An application that accepts untrusted data and deserializes it is vulnerable to attacks. You can create filters to screen incoming streams of serialized objects before they are deserialized.

Inherent Dangers of Deserialization

Deserializing untrusted data, especially from an unknown, untrusted, or unauthenticated client, is an inherently dangerous activity because the content of the incoming data stream determines the objects that are created, the values of their fields, and the references between them. By careful construction of the stream, an adversary can run code in arbitrary classes with malicious intent.

For example, if object construction has side effects that change state or invoke other actions, then those actions can compromise the integrity of application objects, library objects, and even the Java runtime. "Gadget classes," which can perform arbitrary reflective actions such as create classes and invoke methods on them, can be deserialized maliciously to cause a denial of service or remote code execution.

The key to disabling deserialization attacks is to prevent instances of arbitrary classes from being deserialized, thereby preventing the direct or indirect execution of their methods. You can do this through serialization filters.

Java Serialization and Deserialization Overview

An object is serialized when its state is converted to a byte stream. That stream can be sent to a file, to a database, or over a network. A Java object is serializable if its class or any of its superclasses implements either the java.io.Serializable interface or the java.io.Externalizable subinterface. In the JDK, serialization is used in many areas, including Remote Method Invocation (RMI), custom RMI for interprocess communication (IPC) protocols (such as the Spring HTTP invoker), and Java Management Extensions (JMX).
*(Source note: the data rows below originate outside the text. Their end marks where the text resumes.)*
Lemma write_then_gather_witness :
  ∃ p', write_kv demo_pool (-2) (slots_1d [4; 2]) (row2 5 2) (row2 7 2) = (p', Ok ()) ∧
    ∃ k' v', gather_kv p' (-2) (slots_1d [4; 2]) None = Ok (k', v') ∧
      t_shape k' = t_shape (row2 5 2) ∧ t_shape v' = t_shape (row2 7 2) ∧
      ∀ ix, in_shape [2; 1; 2] ix → t_get k' ix = t_get (row2 5 2) ix ∧ t_get v' ix = t_get (row2 7 2) ix.
Proof.
  eexists. split; [reflexivity|].
  apply (proj1 (write_then_gather demo_pool (-2) [4; 2] (row2 5 2) (row2 7 2) _ demo_pool_ok
    ltac:(repeat (constructor; [simpl; lia|]); constructor)
    ltac:(apply (bool_decide_unpack _); vm_compute; exact I) eq_refl)).
Defined.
An object is deserialized when its serialized form is converted to a copy of the object. It is important to ensure the security of this conversion. Deserialization is code execution because the readObject method of the class that is being deserialized can contain custom code.

Serialization Filters

A serialization filter enables you to specify which classes are acceptable to an application and which should be rejected. Filters also enable you to control the object graph size and complexity during deserialization so that the object graph doesn’t exceed reasonable limits. You can configure filters as properties or implement them programmatically.

Note:

A serialization filter is not enabled or configured by default. Serialization filtering doesn't occur unless you have specified the filter in a system property or a Security Property or set it with the ObjectInputFilter class.
Besides creating filters, you can take the following actions to help prevent deserialization vulnerabilities:
  • Do not deserialize untrusted data.
  • Use SSL to encrypt and authenticate the connections between applications.
  • Validate field values before assignment, for example, checking object invariants by using the readObject method.

Note:

Built-in filters are provided for RMI. However, you should use these built-in filters as starting points only. Configure reject-lists and/or extend the allow-list to add additional protection for your application that uses RMI. See Built-in Filters.